Source information START

(* ===== verification/App.v ===== *)
(** * App: bringing the node up (app.rs, [App::initialize])

    [initialize] over the CA (memory and database) and the supervisor.  [prepare] is
    everything up to spawning the supervisor, where an error ends the process with exit
    code 1; [launch] starts the services, where errors are only logged.  Waiting for the
    first connection to the broker is the call [AwaitConnected], which may never return:
    the results below are about runs in which it does. *)

From Stdlib Require Import ZArith Lia.
From stdpp Require Import base list strings gmap.
From S2P Require Import Prelude RustStr Types Env Demo Supervisor KeyManagement Config Capabilities Ca Brokerage.
From S2P Require Import MqttClient CloudGateway GatewayMqtt Handshake Gateway Services Broadcast.
From S2P Require Import Contract ServiceLaws.

Section App.
Context {X : Ext}.

(** The fields of [App] that are data; its channels are the calls and arrivals of the
    other files. *)
Record App := mkApp {
  app_server_url : string;
  app_own_gateway_url : option string;
  app_broadcast_topics : list string;
  app_beacon_config : BeaconManagementConfig;
  app_key_management : BroadcastKeyManagement;
}.

Record AppWorld := mkAppWorld { aw_ca : CaWorld; aw_supervisor : Supervisor Service }.

Definition on_ca {A} (m : Prog CaWorld A) : Prog AppWorld A :=
  zoom aw_ca (fun ca w => mkAppWorld ca (aw_supervisor w)) m.
Definition on_supervisor {A} (m : Prog (Supervisor Service) A) : Prog AppWorld A :=
  zoom aw_supervisor (fun s w => mkAppWorld (aw_ca w) s) m.

Definition required_binaries : list string := ["mosquitto"; "mosquitto_passwd"].

Definition ca_database_url (env : gmap string string) : string :=
  var_or env "CA_DATABASE_URL" "sqlite://placenet_ca.db".

(** Whether the broker is available, and whether the cloud gateway client is. *)
Definition prepare (env : gmap string string) (config : Config)
  : Prog AppWorld (result (bool * bool) string) :=
  capabilities ← detect_capabilities required_binaries;
  _ ←? on_ca (ca_register (ca_database_url env));
  ca_pem ←? on_ca ca_cert_pem;
  let brokerage_info := build_brokerage_info (cfg_mqtt_brokerage config) ca_pem in
  _ ←? (if mb_tls_enabled (cfg_mqtt_brokerage config)
        then on_ca (provision_mqtt_broker_cert (cfg_mqtt_brokerage config)) else mret (Ok tt));
  '(broker_available, brokerage_handle) ←
    on_supervisor (register_mqtt_broker capabilities (cfg_mqtt_brokerage config));
  w ← get;
  _ ← on_supervisor (register_gateway (cfg_http config) brokerage_info brokerage_handle
        (ca_state (aw_ca w)) (Some tt));
  _ ←? (if decide (mc_tls_mode (cfg_mqtt_client config) = Mutual)
        then on_ca (provision_node_identity (cfg_mqtt_client config)) else mret (Ok tt));
  _ ← on_supervisor (register_mqtt_client (cfg_mqtt_client config) broker_available);
  cloud_gateway_available ← on_supervisor (register_gateway_mqtt (cfg_gateway_registration config));
  mret (Ok (broker_available, cloud_gateway_available)).

Definition subscribe_once_connected {S} (broker_available : bool) : Prog S unit :=
  if broker_available then
    connected ← call AwaitConnected;
    if (connected : bool) then _ ← subscribe_all required_subscriptions; mret tt else mret tt
  else mret tt.

Definition launch (broker_available cloud_gateway_available : bool) : Prog AppWorld unit :=
  _ ← on_supervisor (start_mosquitto_brokerage broker_available);
  _ ← on_supervisor (start_mqtt_client broker_available);
  _ ← subscribe_once_connected broker_available;
  _ ← on_supervisor start_gateway;
  if cloud_gateway_available then on_supervisor start_gateway_mqtt else mret tt.

(** [Err]: the process has exited. *)
Definition initialize (env : gmap string string) (config : Config)
  : Prog AppWorld (result App string) :=
  '(broker_available, cloud_gateway_available) ←? prepare env config;
  _ ← launch broker_available cloud_gateway_available;
  let beacon := cfg_beacon_management config in
  mret (Ok (mkApp (gr_server_url (cfg_gateway_registration config))
                  (gr_gateway_url (cfg_gateway_registration config)) [] beacon
                  (BroadcastKeyManagement_new (bm_key_rotation_interval beacon) (bm_key_expiry beacon)))).

Definition broadcast_state (app : App) : BroadcastState :=
  mkBroadcast (app_server_url app) (bm_use_jitter (app_beacon_config app))
    (bm_broadcast_interval (app_beacon_config app)) (app_key_management app).

(** ** Nothing runs before the configuration is known to be usable *)

(** The tasks and lasting child processes a trace started.  The helpers that are run to
    completion ([RunProcess]: which, --version, mosquitto_passwd) are not counted. *)
Definition started (ev : Event) : option unit :=
  match ev with Ev c _ => match c with Spawn _ | SpawnProcess _ => Some tt | _ => None end end.

Lemma detect_all_silent {S} names b : silent started (detect_all (S := S) names b).
Proof. revert b. induction names as [|n names IH]; intros b; cbn; [silence|]. unfold detect_binary. silence. Qed.

Lemma ca_register_silent url : silent started (ca_register url).
Proof.
  unfold ca_register, init, load_or_generate_ca, load_ca_from_db, generate_and_persist_ca, set_ca_state, with_db.
  silence.
Qed.

Lemma provision_broker_silent cfg : silent started (provision_mqtt_broker_cert cfg).
Proof.
  unfold provision_mqtt_broker_cert, ca_cert_pem, generate_broker_cert, loaded_ca, generate_broker_identity,
    get_local_ips. silence.
Qed.

Lemma provision_node_silent cfg : silent started (provision_node_identity cfg).
Proof.
  unfold provision_node_identity, ensure_node_identity, loaded_ca, generate_node_identity, with_db. silence.
Qed.

Lemma set_password_silent u p : silent started (set_password u p).
Proof. unfold set_password, run_passwd. silence. Qed.

Lemma write_config_silent {S} cfg : silent started (write_config (S := S) cfg).
Proof. unfold write_config. silence. Qed.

Source information END

(Work order) Please retype, without any change, the line containing "(S := S) cfg)." and every line after it to the end of the entries above, and only those.

(Exercise solution)
Lemma write_config_silent {S} cfg : silent started (write_config (S := S) cfg).
Proof. unfold write_config. silence. Qed.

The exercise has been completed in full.